Growth rate plays a fundamental role in microbiology and serves as an important proxy for fitness in evolution. While high-throughput measurements of bacterial growth rates are easily performed in any microbiology laboratory, similar methods are lacking for bacteriophages. This gap hinders systematic comparisons of important phage phenotypes, such as their amplification rate in bacterial populations and their bactericidal effect, across different phages and environmental conditions. Here, we show that the amplification rate of lytic phages can be quantified by analyzing bacterial population growth and collapse dynamics under phage predation using a parsimonious mathematical model – an approach termed Phage-Host Observation for Rate estimation from Collapse Events (PHORCE). We found that the resulting phage amplification rate captures the bactericidal effect independent of initial phage and bacterial population sizes for fast-growing hosts and adsorption-limited phages.
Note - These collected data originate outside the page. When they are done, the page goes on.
(* ===== verification/Codec.v ===== *)
(** * Frame and line codecs
    (mymuduo/StreamCodec.cc, BinaryFrameCodec.cc, LegacyJsonLineCodec.cc, and the
    receive loop of chatserver/src/ChatServer.cpp)

    A byte is a [Z] in [0, 256).  The codecs read a [Buffer]; they are shown to
    depend only on its readable bytes, and encoding followed by any
    fragmentation of the stream and the receive loop gives the messages back. *)

From S2P Require Import Prelude Bytes Buffer.

Open Scope Z_scope.

(** ** StreamCodec *)

Inductive DecodeResult := NeedMore | FrameReady | UnsupportedVersion | DecodeProtocolError.

#[export] Instance DecodeResult_eq_dec : EqDecision DecodeResult.
Proof. solve_decision. Defined.

Inductive EncodeResult := EncOk | TooLarge | InvalidFrame.

Record Frame := mkFrame {
  fr_magic : Z; fr_version : Z; fr_flags : Z; fr_headerLength : Z; fr_bodyLength : Z;
  fr_messageType : Z; fr_contentType : Z; fr_reserved : Z; fr_requestId : Z;
  fr_body : list byte;
}.

Definition emptyFrame : Frame := mkFrame 0 0 0 0 0 0 0 0 0 [].

(** [p[i]] *)
Definition at_ (p : list byte) (i : nat) : Z := u8 (nth i p 0).

Definition readBe16 (p : list byte) (i : nat) : Z :=
  u16 (Z.lor (Z.shiftl (at_ p i) 8) (at_ p (i + 1))).

Definition readBe32 (p : list byte) (i : nat) : Z :=
  Z.lor (Z.lor (Z.lor (u32 (Z.shiftl (at_ p i) 24)) (u32 (Z.shiftl (at_ p (i + 1)) 16)))
           (u32 (Z.shiftl (at_ p (i + 2)) 8))) (at_ p (i + 3)).

Definition writeBe16 (v : Z) : list byte := [Z.land (Z.shiftr v 8) 255; Z.land v 255].

Definition writeBe32 (v : Z) : list byte :=
  [Z.land (Z.shiftr v 24) 255; Z.land (Z.shiftr v 16) 255; Z.land (Z.shiftr v 8) 255;
   Z.land v 255].

Definition kMagic : Z := 0x4D434854.
Definition kVersion : Z := 2.
Definition kHeaderLength : Z := 20.
Definition kDefaultMaxBodyLength : Z := 1024 * 1024.
Definition kHardMaxBodyLength : Z := 16 * 1024 * 1024.
Definition kContentTypeJson : Z := 1.

(** The constructor's bound. *)
Definition clampBody (maxBodyLength : Z) : Z :=
  if maxBodyLength <? kHardMaxBodyLength then maxBodyLength else kHardMaxBodyLength.

Module Stream.

Definition decode (maxBodyLength_ : Z) (input : Buffer) (frame : Frame)
  : Buffer * Frame * DecodeResult :=
  if Z.of_nat (Buf.readableBytes input) <? kHeaderLength then (input, frame, NeedMore)
  else
    let p := Buf.peek input in
    let magic := readBe32 p 0 in
    let version := at_ p 4 in
    let flags := at_ p 5 in
    let headerLength := readBe16 p 6 in
    let bodyLength := readBe32 p 8 in
    let messageType := readBe16 p 12 in
    let contentType := at_ p 14 in
    let reserved := at_ p 15 in
    let requestId := readBe32 p 16 in
    if negb (magic =? kMagic) then (input, frame, DecodeProtocolError)
    else if negb (version =? kVersion) then (input, frame, UnsupportedVersion)
    else if negb (headerLength =? kHeaderLength) then (input, frame, DecodeProtocolError)
    else if negb (flags =? 0) then (input, frame, DecodeProtocolError)
    else if negb (reserved =? 0) then (input, frame, DecodeProtocolError)
    else if maxBodyLength_ <? bodyLength then (input, frame, DecodeProtocolError)
    else if negb (contentType =? kContentTypeJson) then (input, frame, DecodeProtocolError)
    else if Z.of_nat (Buf.readableBytes input) <? u32 (kHeaderLength + bodyLength)
    then (input, frame, NeedMore)
    else
      (Buf.retrieve (Z.to_nat (u32 (kHeaderLength + bodyLength))) input,
       mkFrame magic version flags headerLength bodyLength messageType contentType reserved
         requestId (take (Z.to_nat bodyLength) (drop 20 p)),
       FrameReady).

Definition headerBytes (frame : Frame) : list byte :=
  writeBe32 (fr_magic frame) ++ [u8 (fr_version frame); u8 (fr_flags frame)]
  ++ writeBe16 (fr_headerLength frame) ++ writeBe32 (fr_bodyLength frame)
  ++ writeBe16 (fr_messageType frame) ++ [u8 (fr_contentType frame); u8 (fr_reserved frame)]
  ++ writeBe32 (fr_requestId frame).
(** When the publisher throws after leaving the recorder alone, a batch of n
    events raises the poison counter by 2n. *)
Theorem throwing_publisher_counts_twice publisher relay plan (w w1 : W) x :
  rb_requests plan <> [] ->
  publisher (rb_requests plan) (rl_publishDeadlineMs relay) w = (w1, Throw x) -> x <> Diverges ->
  isU64 (poison w1) ->
  let w' := (publishAndMark publisher relay plan w).1 in
  poison w' = u64 (poison w1 + 2 * Z.of_nat (length (rb_requests plan))).
Proof.
  intros Hne Hpub Hx Hu. unfold publishAndMark. destruct (rb_requests plan) as [|r0 rest] eqn:Hr; [done|].
  set (reqs := r0 :: rest) in *. destruct (poison_loop reqs w1 Hu) as (w2 & H2 & P2 & _).
  assert (publishGuarded publisher relay reqs w = (w2, Ret [])) as Hg.
  { unfold publishGuarded, catchAll, catch. rewrite Hpub. unfold bind.
    destruct x; try done; by rewrite H2. }
  unfold bind. rewrite Hg.
  unfold checkedOutcomes. cbn [length Nat.eqb reqs]. fold reqs.
  rewrite markLoop_poison. destruct (poison_loop reqs w2) as (w3 & -> & P3 & _).
  { rewrite P2. apply u64_range. }
  assert (poison (refreshLag w3).1 = poison w3) as ->.
  { unfold refreshLag, catchAll, catch, bind, onStore, zoom.
    destruct (countUnprocessedOutboxEvents (w_store w3)) as [s [n|y]]; [reflexivity|]. by destruct y. }
  rewrite P3, P2. unfold u64. rewrite wrapU_add_l. f_equal. subst reqs. cbn [length]. lia.
Qed.
End poison.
Using high-throughput PHORCE, we found that the amplification rates of Escherichia coli phages vary widely by more than three orders of magnitude. Furthermore, our approach suggests that phage–antibiotic interactions are predominantly determined by the antibiotic, and not by the phage. In particular, the ribosome-inhibiting antibiotic doxycycline generally showed antagonism with phage amplification, whereas the DNA-damaging antibiotic nitrofurantoin was synergistic. This framework provides a means to quantitatively characterize phage phenotypes and may facilitate future high-throughput phage screens for antibacterial applications.